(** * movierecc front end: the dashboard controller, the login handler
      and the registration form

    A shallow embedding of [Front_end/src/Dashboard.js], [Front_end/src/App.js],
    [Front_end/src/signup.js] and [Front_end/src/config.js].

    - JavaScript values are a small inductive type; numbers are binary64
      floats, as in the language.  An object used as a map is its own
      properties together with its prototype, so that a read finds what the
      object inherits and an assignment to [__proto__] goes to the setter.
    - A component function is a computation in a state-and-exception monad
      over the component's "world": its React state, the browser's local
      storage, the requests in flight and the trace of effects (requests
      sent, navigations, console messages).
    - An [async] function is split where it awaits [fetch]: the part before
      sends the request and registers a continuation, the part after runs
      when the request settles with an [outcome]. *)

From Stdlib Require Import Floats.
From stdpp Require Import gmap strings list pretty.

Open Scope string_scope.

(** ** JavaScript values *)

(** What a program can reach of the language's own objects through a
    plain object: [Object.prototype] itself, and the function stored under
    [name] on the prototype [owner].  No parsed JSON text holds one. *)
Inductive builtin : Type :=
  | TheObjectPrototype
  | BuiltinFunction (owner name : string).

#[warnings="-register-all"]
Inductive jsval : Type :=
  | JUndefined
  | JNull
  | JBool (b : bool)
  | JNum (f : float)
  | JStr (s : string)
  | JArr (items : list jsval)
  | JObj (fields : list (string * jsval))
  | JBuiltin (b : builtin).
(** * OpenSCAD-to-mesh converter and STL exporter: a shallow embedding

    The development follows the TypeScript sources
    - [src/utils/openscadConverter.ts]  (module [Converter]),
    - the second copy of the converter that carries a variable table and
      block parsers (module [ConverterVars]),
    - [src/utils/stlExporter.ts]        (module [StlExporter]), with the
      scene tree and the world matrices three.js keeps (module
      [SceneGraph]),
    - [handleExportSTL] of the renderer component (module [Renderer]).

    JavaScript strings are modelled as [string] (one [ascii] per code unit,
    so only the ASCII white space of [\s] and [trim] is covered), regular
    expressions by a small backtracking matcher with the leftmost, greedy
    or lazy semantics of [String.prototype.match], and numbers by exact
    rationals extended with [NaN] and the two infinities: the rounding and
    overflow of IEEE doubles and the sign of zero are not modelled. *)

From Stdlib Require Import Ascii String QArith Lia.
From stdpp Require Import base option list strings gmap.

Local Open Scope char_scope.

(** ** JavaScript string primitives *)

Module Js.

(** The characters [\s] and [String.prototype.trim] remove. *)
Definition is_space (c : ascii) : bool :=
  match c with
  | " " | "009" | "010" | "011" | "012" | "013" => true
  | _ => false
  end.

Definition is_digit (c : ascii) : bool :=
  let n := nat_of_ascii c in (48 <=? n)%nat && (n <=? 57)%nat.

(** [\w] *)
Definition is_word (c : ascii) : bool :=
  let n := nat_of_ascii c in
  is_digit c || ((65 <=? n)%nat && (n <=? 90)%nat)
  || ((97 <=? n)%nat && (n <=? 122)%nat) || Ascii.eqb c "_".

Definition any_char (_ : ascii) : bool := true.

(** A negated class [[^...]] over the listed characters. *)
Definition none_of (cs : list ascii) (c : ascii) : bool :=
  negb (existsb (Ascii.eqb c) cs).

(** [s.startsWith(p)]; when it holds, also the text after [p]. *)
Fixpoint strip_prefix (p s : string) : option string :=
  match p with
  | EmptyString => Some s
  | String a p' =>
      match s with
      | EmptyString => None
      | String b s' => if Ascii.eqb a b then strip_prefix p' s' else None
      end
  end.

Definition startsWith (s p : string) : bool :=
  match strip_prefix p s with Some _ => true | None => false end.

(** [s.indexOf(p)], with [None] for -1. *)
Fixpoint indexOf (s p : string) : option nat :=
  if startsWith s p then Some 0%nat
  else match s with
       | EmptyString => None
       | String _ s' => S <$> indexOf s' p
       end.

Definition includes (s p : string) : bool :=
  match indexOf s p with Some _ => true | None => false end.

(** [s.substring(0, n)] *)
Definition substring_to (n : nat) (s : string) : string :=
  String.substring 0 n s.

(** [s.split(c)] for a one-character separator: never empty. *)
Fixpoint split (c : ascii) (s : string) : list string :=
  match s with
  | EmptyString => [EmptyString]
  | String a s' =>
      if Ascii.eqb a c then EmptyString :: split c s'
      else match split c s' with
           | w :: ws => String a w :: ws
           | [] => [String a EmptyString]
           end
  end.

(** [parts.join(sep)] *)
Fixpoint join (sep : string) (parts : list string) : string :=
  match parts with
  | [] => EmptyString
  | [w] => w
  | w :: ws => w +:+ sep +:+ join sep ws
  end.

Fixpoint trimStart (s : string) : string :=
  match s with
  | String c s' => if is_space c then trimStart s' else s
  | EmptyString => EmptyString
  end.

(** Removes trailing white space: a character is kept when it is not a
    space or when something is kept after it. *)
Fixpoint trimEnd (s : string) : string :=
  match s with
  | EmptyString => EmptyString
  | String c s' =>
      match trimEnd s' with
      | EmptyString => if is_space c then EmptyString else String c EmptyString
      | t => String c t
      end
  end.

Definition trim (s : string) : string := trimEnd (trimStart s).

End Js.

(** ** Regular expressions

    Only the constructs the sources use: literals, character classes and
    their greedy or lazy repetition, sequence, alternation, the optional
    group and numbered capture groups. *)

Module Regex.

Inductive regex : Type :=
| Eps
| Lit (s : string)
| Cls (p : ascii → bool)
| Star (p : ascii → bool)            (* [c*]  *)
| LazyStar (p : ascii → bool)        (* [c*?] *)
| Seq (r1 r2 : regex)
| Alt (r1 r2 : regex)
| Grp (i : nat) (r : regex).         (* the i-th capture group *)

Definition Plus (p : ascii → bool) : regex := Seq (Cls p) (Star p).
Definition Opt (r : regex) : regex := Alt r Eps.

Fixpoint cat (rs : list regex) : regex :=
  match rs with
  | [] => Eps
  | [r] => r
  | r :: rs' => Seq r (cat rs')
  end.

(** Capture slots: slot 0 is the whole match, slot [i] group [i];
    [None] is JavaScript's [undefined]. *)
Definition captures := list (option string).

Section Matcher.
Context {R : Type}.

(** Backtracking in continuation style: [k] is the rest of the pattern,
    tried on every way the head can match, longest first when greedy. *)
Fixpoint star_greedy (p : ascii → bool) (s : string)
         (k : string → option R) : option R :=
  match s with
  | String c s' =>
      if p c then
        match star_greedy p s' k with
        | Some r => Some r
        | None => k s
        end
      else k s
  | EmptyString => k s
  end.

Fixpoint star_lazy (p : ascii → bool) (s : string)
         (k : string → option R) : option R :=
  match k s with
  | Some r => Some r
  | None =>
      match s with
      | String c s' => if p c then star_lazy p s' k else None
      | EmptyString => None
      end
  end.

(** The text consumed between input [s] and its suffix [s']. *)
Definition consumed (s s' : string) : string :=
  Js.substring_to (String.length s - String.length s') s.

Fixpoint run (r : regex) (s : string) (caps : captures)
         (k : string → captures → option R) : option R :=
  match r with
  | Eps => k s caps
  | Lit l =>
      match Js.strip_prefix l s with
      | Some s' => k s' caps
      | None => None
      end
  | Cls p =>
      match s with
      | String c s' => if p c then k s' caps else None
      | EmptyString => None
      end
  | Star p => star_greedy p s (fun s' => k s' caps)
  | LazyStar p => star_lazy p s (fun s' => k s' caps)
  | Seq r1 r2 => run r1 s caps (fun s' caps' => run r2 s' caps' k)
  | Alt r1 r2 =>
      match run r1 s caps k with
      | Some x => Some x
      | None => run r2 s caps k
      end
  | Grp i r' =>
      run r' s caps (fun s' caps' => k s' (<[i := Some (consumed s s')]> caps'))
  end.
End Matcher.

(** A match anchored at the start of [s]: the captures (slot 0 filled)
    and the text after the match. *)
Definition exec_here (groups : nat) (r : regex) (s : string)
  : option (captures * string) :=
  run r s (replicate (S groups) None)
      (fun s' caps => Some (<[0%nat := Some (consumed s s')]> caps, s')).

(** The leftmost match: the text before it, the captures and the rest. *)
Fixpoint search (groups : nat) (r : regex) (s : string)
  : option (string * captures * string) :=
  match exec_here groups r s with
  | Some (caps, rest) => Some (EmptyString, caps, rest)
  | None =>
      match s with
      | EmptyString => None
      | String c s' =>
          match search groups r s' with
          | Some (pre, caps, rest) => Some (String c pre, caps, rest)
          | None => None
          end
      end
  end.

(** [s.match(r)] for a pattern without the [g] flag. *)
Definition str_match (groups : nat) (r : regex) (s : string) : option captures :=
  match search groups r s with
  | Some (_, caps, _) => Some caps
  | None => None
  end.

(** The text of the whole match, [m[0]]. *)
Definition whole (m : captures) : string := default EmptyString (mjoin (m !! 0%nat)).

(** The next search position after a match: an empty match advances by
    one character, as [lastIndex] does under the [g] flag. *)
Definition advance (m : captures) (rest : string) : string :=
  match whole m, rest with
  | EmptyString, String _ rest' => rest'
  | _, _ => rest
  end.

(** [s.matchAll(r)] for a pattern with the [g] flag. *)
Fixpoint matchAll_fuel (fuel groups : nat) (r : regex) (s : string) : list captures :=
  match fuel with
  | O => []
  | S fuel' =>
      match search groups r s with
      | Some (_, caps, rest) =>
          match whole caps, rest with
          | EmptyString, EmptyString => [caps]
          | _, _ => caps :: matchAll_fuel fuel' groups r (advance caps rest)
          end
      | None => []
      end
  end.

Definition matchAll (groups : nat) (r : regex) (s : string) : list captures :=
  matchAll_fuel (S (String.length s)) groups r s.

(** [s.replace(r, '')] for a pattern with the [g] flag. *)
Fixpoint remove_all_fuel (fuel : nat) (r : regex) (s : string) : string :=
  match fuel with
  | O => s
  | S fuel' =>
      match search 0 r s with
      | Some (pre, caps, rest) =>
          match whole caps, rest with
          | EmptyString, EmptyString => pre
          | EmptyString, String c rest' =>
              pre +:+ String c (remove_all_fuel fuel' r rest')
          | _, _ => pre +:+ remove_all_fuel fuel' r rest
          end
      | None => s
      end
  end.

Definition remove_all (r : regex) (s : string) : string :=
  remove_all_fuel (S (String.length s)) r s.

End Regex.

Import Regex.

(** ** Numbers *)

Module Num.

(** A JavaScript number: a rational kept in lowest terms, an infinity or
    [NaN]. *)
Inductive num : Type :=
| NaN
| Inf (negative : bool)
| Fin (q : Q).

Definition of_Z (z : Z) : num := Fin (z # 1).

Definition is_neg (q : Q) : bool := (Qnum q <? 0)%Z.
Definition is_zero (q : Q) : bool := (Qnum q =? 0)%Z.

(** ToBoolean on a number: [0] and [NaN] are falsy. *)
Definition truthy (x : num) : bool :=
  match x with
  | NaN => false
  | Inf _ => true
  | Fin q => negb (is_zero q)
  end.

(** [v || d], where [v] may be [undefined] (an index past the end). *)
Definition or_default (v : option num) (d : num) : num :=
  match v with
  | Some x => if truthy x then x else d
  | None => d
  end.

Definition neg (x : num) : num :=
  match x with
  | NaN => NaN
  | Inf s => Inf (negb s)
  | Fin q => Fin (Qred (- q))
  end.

===============

■ Your goal: Every line with "pattern" in it should be copied from the entries.

■ Written answer:
(** Backtracking in continuation style: [k] is the rest of the pattern,
(** [s.match(r)] for a pattern without the [g] flag. *)
(** [s.matchAll(r)] for a pattern with the [g] flag. *)
(** [s.replace(r, '')] for a pattern with the [g] flag. *)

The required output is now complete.